De son côté, Hélène Daneau, élue à la mairie de Rosemère en 2005, souhaite la création d'un parc dans la forêt du Grand Coteau.

«Depuis deux ou trois ans, les gens travaillent dans le sens de la conservation, dit François Boivin. Il y a deux nouveaux maires, à Lorraine et à Blainville, qui travaillent dans ce sens-là.» De son côté, Tommy Montpetit salue la politique de préservation des milieux naturels de Longueuil.

Depuis quatre ans aussi, les écologistes du 450 voient plus grand.

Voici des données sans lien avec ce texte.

Lemma thread_adds idx b t :
  0 <= dx b < Gemm.tiles Wo -> 0 <= dy b < Gemm.tiles Ho -> 0 <= dz b < K ->
  0 <= dx t < 16 -> 0 <= dy t < 16 -> dz t = 0 ->
  adds (writes_to idx)
    (Gpu.conv2d_kernel fuel input weight H W I J C K Gpu.block16 b t)
    (hit idx b t).
Proof.
  intros Hbx Hby Hbz Htx Hty Htz.
  destruct (SeqFacts.facts H W I J C K HI HJ HC HK Hin_fit Hwt_fit Hout_fit)
    as (PHo & PWo & _ & _ & [_ RI] & [_ RJ] & [_ RC] & _).
  destruct (GpuHostFacts.sizes_id fuel H W I J C K HI HJ HC HK Hin_fit Hwt_fit
              Hout_fit Hfuel) as (_ & _ & EHo & EWo & _).
  destruct (SeqFacts.thread_coords H W I J C K fuel HI HJ HC HK Hin_fit Hwt_fit
              Hout_fit Hfuel b t Hbx Hby Hbz Htx Hty Htz)
    as (Eh & Ew & Ek & Ph & Pw).
  assert (R0 : Int.min_int <= 0) by (unfold Int.min_int; lia).
  unfold Gpu.conv2d_kernel. cbv zeta. rewrite Eh, Ew, Ek, EHo, EWo.
  unfold hit. fold Ho Wo.
  replace (dz b <? K) with true by (symmetry; apply Z.ltb_lt; lia).
  rewrite andb_true_r.
  destruct ((dy b * 16 + dy t <? Ho) && (dx b * 16 + dx t <? Wo)) eqn:G.
  - apply andb_true_iff in G as [G1 G2]. apply Z.ltb_lt in G1, G2.
    destruct (SeqFacts.out_idx_ok H W I J C K fuel HI HJ HC HK Hin_fit Hwt_fit
                Hout_fit Hfuel (dy b * 16 + dy t) (dx b * 16 + dx t) (dz b))
      as [Eidx _]; try (fold Ho Wo; lia).
    rewrite EWo in Eidx. fold Wo in Eidx.
    apply adds_eq with
      (n := Z.max 0 (I - 0) * (Z.max 0 (J - 0) * (Z.max 0 (C - 0) * (0 + (0 + 0))))
            + (if writes_to idx
                    (Wr Output (((dy b * 16 + dy t) * Wo + (dx b * 16 + dx t)) * K + dz b))
               then 1 else 0)).
    + apply adds_bind.
      * apply adds_for; auto. intros i sum1.
        apply adds_for; auto. intros j sum2.
        apply adds_for; auto. intros c sum3.
        apply (adds_bind (writes_to idx) _ _ 0 (0 + 0));
          [exact (adds_read (writes_to idx) Input input _)|]. intros x.
        apply (adds_bind (writes_to idx) _ _ 0 0);
          [exact (adds_read (writes_to idx) Weight weight _)|]. intros y.
        apply adds_ret.
      * intros sum. rewrite Eidx. apply adds_write.
    + cbn [writes_to andb]. ring.
  - cbn [andb]. apply adds_ret.
Qed.

Lemma hit_bound idx b t :
  0 <= dx b -> 0 <= dy b -> 0 <= dz b < K -> 0 <= dx t -> 0 <= dy t ->
  hit idx b t <> 0 ->
  exists h w, h = dy b * 16 + dy t /\ w = dx b * 16 + dx t
              /\ 0 <= h < Ho /\ 0 <= w < Wo /\ idx = (h * Wo + w) * K + dz b.
Proof.
  intros Hbx Hby Hbz Htx Hty. unfold hit.
  destruct ((dy b * 16 + dy t <? Ho) && (dx b * 16 + dx t <? Wo)
            && (((dy b * 16 + dy t) * Wo + (dx b * 16 + dx t)) * K + dz b =? idx))
    eqn:G; [|intros Hne; contradiction Hne; reflexivity].
  intros _. apply andb_true_iff in G as [G G3]. apply andb_true_iff in G as [G1 G2].
  apply Z.ltb_lt in G1, G2. apply Z.eqb_eq in G3.
  exists (dy b * 16 + dy t), (dx b * 16 + dx t). repeat split; auto; lia.
Qed.

(** Every element of the output is stored to by one thread of the grid,
    once, and no thread stores anywhere else. *)
Lemma grid_adds idx :
  adds (writes_to idx)
    (conv2d_kernel_threads fuel input weight H W I J C K
       (Gpu.grid_of Ho Wo K Gpu.block16) Gpu.block16)
    (if (0 <=? idx) && (idx <? Ho * Wo * K) then 1 else 0).
Proof.
  unfold conv2d_kernel_threads.
  destruct (SeqFacts.facts H W I J C K HI HJ HC HK Hin_fit Hwt_fit Hout_fit)
    as (PHo & PWo & _).
  destruct (GpuHostFacts.sizes_id fuel H W I J C K HI HJ HC HK Hin_fit Hwt_fit
              Hout_fit Hfuel) as (_ & _ & EHo & EWo & _).
  assert (Hgrid : forall b,
            In b (Host.indices (Gpu.grid_of Ho Wo K Gpu.block16)) <->
            0 <= dx b < Gemm.tiles Wo /\ 0 <= dy b < Gemm.tiles Ho /\ 0 <= dz b < K).
  { intros b.
    pose proof (SeqFacts.in_gpu_grid H W I J C K fuel HI HJ HC HK Hin_fit Hwt_fit
                  Hout_fit Hfuel b) as Hb.
    rewrite EHo, EWo in Hb. exact Hb. }
  assert (Hblock : forall t,
            In t (Host.indices Gpu.block16) <->
            0 <= dx t < 16 /\ 0 <= dy t < 16 /\ dz t = 0).
  { intros t. apply (SeqFacts.in_gpu_block H W I J C K fuel); auto. }
  eapply adds_eq.
  { apply adds_foreach with
      (n := fun b => zsum (hit idx b) (Host.indices Gpu.block16)).
    intros b Hb. apply Hgrid in Hb as (Hbx & Hby & Hbz).
    apply adds_foreach. intros t Ht. apply Hblock in Ht as (Htx & Hty & Htz).
    apply thread_adds; auto. }
  destruct ((0 <=? idx) && (idx <? Ho * Wo * K)) eqn:G.
  - apply andb_true_iff in G as [G1 G2]. apply Z.leb_le in G1. apply Z.ltb_lt in G2.
    destruct (flat3_decode idx Ho Wo K) as (h & w & k & Hh & Hw & Hk & Eidx);
      try lia.
    destruct (tiles_bound Ho) as [_ ?]; [lia|].
    destruct (tiles_bound Wo) as [_ ?]; [lia|].
    pose proof (Z.div_mod h 16 ltac:(lia)).
    pose proof (Z.div_mod w 16 ltac:(lia)).
    pose proof (Z.mod_pos_bound h 16 ltac:(lia)).
    pose proof (Z.mod_pos_bound w 16 ltac:(lia)).
    assert (0 <= h / 16 < Gemm.tiles Ho)
      by (split; [apply Z.div_pos; lia | apply Z.div_lt_upper_bound; lia]).
    assert (0 <= w / 16 < Gemm.tiles Wo)
      by (split; [apply Z.div_pos; lia | apply Z.div_lt_upper_bound; lia]).
    set (b0 := {| dx := w / 16; dy := h / 16; dz := k |}).
    set (t0 := {| dx := w mod 16; dy := h mod 16; dz := 0 |}).
    assert (Only : forall b t,
              In b (Host.indices (Gpu.grid_of Ho Wo K Gpu.block16)) ->
              In t (Host.indices Gpu.block16) ->
              hit idx b t <> 0 -> b = b0 /\ t = t0).
    { intros b t Hb Ht Hne.
      apply Hgrid in Hb as (Hbx & Hby & Hbz). apply Hblock in Ht as (Htx & Hty & Htz).
      destruct (hit_bound idx b t) as (h' & w' & Eh' & Ew' & Hh' & Hw' & Eidx');
        auto; try lia.
      rewrite Eidx in Eidx'.
      destruct (flat3_inj h w k h' w' (dz b) Wo K) as (E1 & E2 & E3); auto.
      unfold b0, t0. destruct b as [bx by_ bz], t as [tx ty tz]. cbn [dx dy dz] in *.
      assert (by_ = h / 16) by (apply Z.div_unique with ty; lia).
      assert (bx = w / 16) by (apply Z.div_unique with tx; lia).
      split; f_equal; lia. }
    rewrite (zsum_indices_single _ _ b0).
    + rewrite (zsum_indices_single _ _ t0).
      * unfold hit, b0, t0. cbn [dx dy dz].
        replace (h / 16 * 16 + h mod 16) with h by lia.
        replace (w / 16 * 16 + w mod 16) with w by lia.
        replace (h <? Ho) with true by (symmetry; apply Z.ltb_lt; lia).
        replace (w <? Wo) with true by (symmetry; apply Z.ltb_lt; lia).
        rewrite <- Eidx, Z.eqb_refl. reflexivity.
      * apply Hblock. unfold t0. cbn. lia.
      * intros t Ht Hne.
        destruct (Z.eq_dec (hit idx b0 t) 0) as [E0 | N0]; [exact E0|].
        destruct (Only b0 t) as [_ Et]; auto; [|contradiction].
        apply Hgrid. unfold b0. cbn. lia.
    + apply Hgrid. unfold b0. cbn. lia.
    + intros b Hb Hne. apply zsum_zero. intros t Ht.
      destruct (Z.eq_dec (hit idx b t) 0) as [E0 | N0]; [exact E0|].
      destruct (Only b t) as [Eb _]; auto. contradiction.
  - apply zsum_zero. intros b Hb. apply zsum_zero. intros t Ht.
    apply Hgrid in Hb as (Hbx & Hby & Hbz). apply Hblock in Ht as (Htx & Hty & Htz).
    destruct (Z.eq_dec (hit idx b t) 0) as [E0 | N0]; [exact E0|].
    destruct (hit_bound idx b t) as (h' & w' & Eh' & Ew' & Hh' & Hw' & Eidx');
      auto; try lia.
    pose proof (flat3_bound h' w' (dz b) Ho Wo K Hh' Hw' Hbz) as Bd.
    apply andb_false_iff in G as [G | G];
      [apply Z.leb_gt in G | apply Z.ltb_ge in G]; lia.
Qed.
End Cover.

(** ** The drivers *)

Section Drivers.
Import Host.
Context {F : Type} {FO : FloatOps F}.

Lemma update_same {A} (l : list A) p b :
  nth_error l p = Some b -> update p b l = l.
Proof.
  revert p. induction l as [|z l IH]; intros [|p] E; simpl in *;
    try discriminate; [congruence|]. rewrite IH; auto.
Qed.

(** [for (int idx = 0; idx < n; idx++) p[idx] = v;] *)
Lemma fill_int_ok fuel (w : @world F) p b v n :
  nth_error (host w) p = Some b -> len b = n ->
  0 <= n <= Int.max_int -> (Z.to_nat n <= fuel)%nat ->
  exists b',
    for_ fuel 0 n (fun i _ => host_store p i v) tt w
    = Done tt (set_host (update p b' (host w)) w)
    /\ len b' = n /\ forall i, 0 <= i < n -> cell b' i = v.
Proof.
  intros Eb Hlen Hn Hf.
  destruct (for_rule (fun i (_ : unit) w' =>
      exists b', w' = set_host (update p b' (host w)) w /\ len b' = n
                 /\ forall j, 0 <= j < i -> cell b' j = v)
    fuel 0 n (fun i _ => host_store p i v) tt w)
    as ([] & w' & E & b' & -> & L & Hc); try lia.
  - unfold Int.min_int. lia.
  - exists b. repeat split; auto; [|intros; lia].
    rewrite (update_same _ _ _ Eb). destruct w; reflexivity.
  - intros i [] w1 Hi (b1 & -> & L1 & H1).
    unfold host_store. cbn [host set_host].
    rewrite (nth_error_update _ _ _ _ Eb).
    unfold store, in_bounds. rewrite L1.
    replace (0 <=? i) with true by (symmetry; apply Z.leb_le; lia).
    replace (i <? n) with true by (symmetry; apply Z.ltb_lt; lia).
    cbn [andb]. eexists tt, _. split; [reflexivity|].
    eexists. split; [|split].
    + unfold set_host. cbn. rewrite GemmHostFacts.update_update. reflexivity.
    + reflexivity.
    + intros j Hj. cbn [cell]. destruct (Z.eqb_spec j i); auto. apply H1. lia.
  - exists b'. auto.
Qed.
End Drivers.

Ils sont unis à ceux du 514 autour d'un projet encore plus ambitieux: la création d'un parc qui engloberait des milieux naturels de toute la région de Montréal.

 

ÎLE LOCAS

> Localité: Sainte-Rose (Laval).

> Superficie: 10 ha.

> Nature : une forêt exceptionnelle et deux étangs servant de pouponnière aux poissons menacés.

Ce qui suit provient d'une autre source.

(** ** The row loop *)

Lemma scan_rows_raise : forall re accept last rows hit e,
  scan_rows re accept last rows hit = Raise e -> e = TypeError.
Proof.
  induction rows as [|[l c] rows IH]; simpl; intros hit e H; [discriminate|].
  destruct c as [s| |x]; try (now injection H as <-).
  destruct (re s); [now apply IH in H | discriminate].
Qed.

(** The rows of a column of [str] cells never make [match] raise. *)
Lemma scan_rows_str : forall re accept last rows hit,
  forallb is_str (map snd rows) = true ->
  exists b, scan_rows re accept last rows hit = Ok b.
Proof.
  induction rows as [|[l c] rows IH]; simpl; intros hit H.
  - now exists hit.
  - destruct c as [s| |x]; try discriminate. simpl in H.
    destruct (re s); [now apply IH | now exists hit].
Qed.

(** What a hit tells, whatever the labels are: some row has the label
    [last], and the cells down to that row match the pattern. *)
Lemma scan_rows_found : forall re accept last rows hit,
  scan_rows re accept last rows hit = Ok true ->
  hit = true
  \/ (accept = true
      /\ exists before l s after,
           rows = before ++ (l, Str s) :: after
           /\ label_is l last = true
           /\ all_cells re (map snd before ++ [Str s]) = true).
Proof.
  induction rows as [|[l c] rows IH]; simpl; intros hit H.
  - injection H as ->. now left.
  - destruct c as [s| |x]; try discriminate.
    destruct (re s) eqn:Hs; [|injection H as ->; now left].
    apply IH in H as [H|[Hacc [before [l' [s' [after [E [Hl Hall]]]]]]]].
    + apply orb_true_iff in H as [H|H]; [now left|].
      apply andb_true_iff in H as [Hl Hacc]. right. split; [assumption|].
      exists [], l, s, rows. simpl. now rewrite Hs.
    + right. split; [assumption|].
      exists ((l, Str s) :: before), l', s', after. subst rows.
      simpl. now rewrite Hs.
Qed.

(** With no row labelled [last] the loop never assigns. *)
Lemma scan_rows_never : forall re accept last rows,
  (forall l, In l (map fst rows) -> label_is l last = false) ->
  forallb is_str (map snd rows) = true ->
  scan_rows re accept last rows false = Ok false.
Proof.
  induction rows as [|[l c] rows IH]; simpl; intros Hl Hstr; [reflexivity|].
  destruct c as [s| |x]; try discriminate. simpl in Hstr.
  destruct (re s); [|reflexivity].
  rewrite (Hl l (or_introl eq_refl)). simpl. apply IH; auto.
Qed.

Lemma scan_rows_not_str : forall re accept last before l c after hit,
  all_cells re (map snd before) = true -> is_str c = false ->
  scan_rows re accept last (before ++ (l, c) :: after) hit
  = Raise TypeError.
Proof.
  induction before as [|[l0 c0] before IH]; intros l c after hit H Hc.
  - simpl. destruct c as [s| |x]; [discriminate | reflexivity | reflexivity].
  - destruct c0 as [s| |x]; try discriminate. simpl in H.
    apply andb_true_iff in H as [Hs H]. simpl. rewrite Hs. now apply IH.
Qed.

Lemma numbered_cons : forall k c cells,
  numbered k (c :: cells) = (IntLabel (Z.of_nat k), c) :: numbered (S k) cells.
Proof. reflexivity. Qed.

Lemma scan_rows_hit : forall re accept last cells k hit,
  last = (Z.of_nat (k + List.length cells) - 1)%Z ->
  scan_rows re accept last (numbered k cells) hit = Ok true ->
  hit = true \/ (all_cells re cells = true /\ accept = true).
Proof.
  induction cells as [|c rest IH]; intros k hit Hlast H.
  - simpl in H. injection H as ->. now left.
  - rewrite numbered_cons in H. simpl in H.
    destruct c as [s| |x]; try discriminate.
    destruct (re s) eqn:Hs.
    + apply IH in H; [|simpl List.length in Hlast; lia].
      destruct H as [H|[Hall Hacc]].
      * apply orb_true_iff in H as [H|H]; [now left|].
        apply andb_true_iff in H as [Hi Hacc]. apply Z.eqb_eq in Hi.
        assert (rest = []) as ->.
        { destruct rest; [reflexivity|]. simpl List.length in Hlast. lia. }
        right. simpl. now rewrite Hs.
      * right. simpl. now rewrite Hs.
    + injection H as ->. now left.
Qed.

> Menace: tours d'habitation

> Tendance : stable

 

FORÊT DE SAINTE-DOROTHÉE

Localité: Sainte-Dorothée Ouest.

> Superficie: 278 ha.

> Nature : forêt d'arbres mûrs et grand marais fréquenté par la sauvagine.

> Menace: construction résidentielle.

> Tendance: stable

 

FORÊT DU GRAND CÔTEAU

> Localité: Rosemère/Lorraine.

> Superficie: 100 ha.

> Nature : forêt d'arbres mûrs, comprenant des espèces rares.

> Menaces: projets résidentiels

> Tendance: en voie d'être préservé

BOIS DE L'ÉQUERRE

> Localité: Laval.

> Superficie: 230 ha.

> Nature : surtout des érablières.

> Menace: projets industriels.

> Tendance: stable

FORÊT DU VERSANT

> Localité: Terrebonne.

> Superficie: 350 ha.

> Nature : forêt rare et étangs.

> Menace: golf et résidences de luxe.

> Tendance: en baisse

FORÊT DE SAINT-FRANÇOIS

> Localité: Saint-François Est.

> Superficie: 663 ha

> Nature: forêt ancienne composée d'ormes-lièges et d'érables noirs.

> Menace: aucune protection juridique

> Tendance: stable

CONCESSION DES GRANDS ÉTANGS

> Localité: Carignan.

> Superficie: 25 ha.

> Nature : un coin encore sauvage du ruisseau Massé.

> Menace: le projet de construction résidentielle s'est réalisé.

> Tendance: disparu

ÎLE AU FOIN

> Localité: Carignan.

> Superficie: 20 ha.

> Nature: la dernière île sauvage dans un archipel important pour la reproduction des poissons.

> Menace : le promoteur a réussi à faire changer le zonage.

> Tendance: en baisse

TOURBIÈRE DE SAINT-HUBERT

> Localité: Saint-Hubert (Longueuil)

> Superficie: 100 ha.

> Nature : une tourbière fréquentée par 150 espèces d'oiseaux.

> Menace: construction résidentielle.

> Tendance: en voie d'être préservée

BOISÉ DU TREMBLAY

> Localité: Longueuil.

> Superficie: 800 ha.

> Nature: une immense terre marécageuse abritant entre autres la rainette faux-grillon, une espèce menacée.

> Menace: construction résidentielle.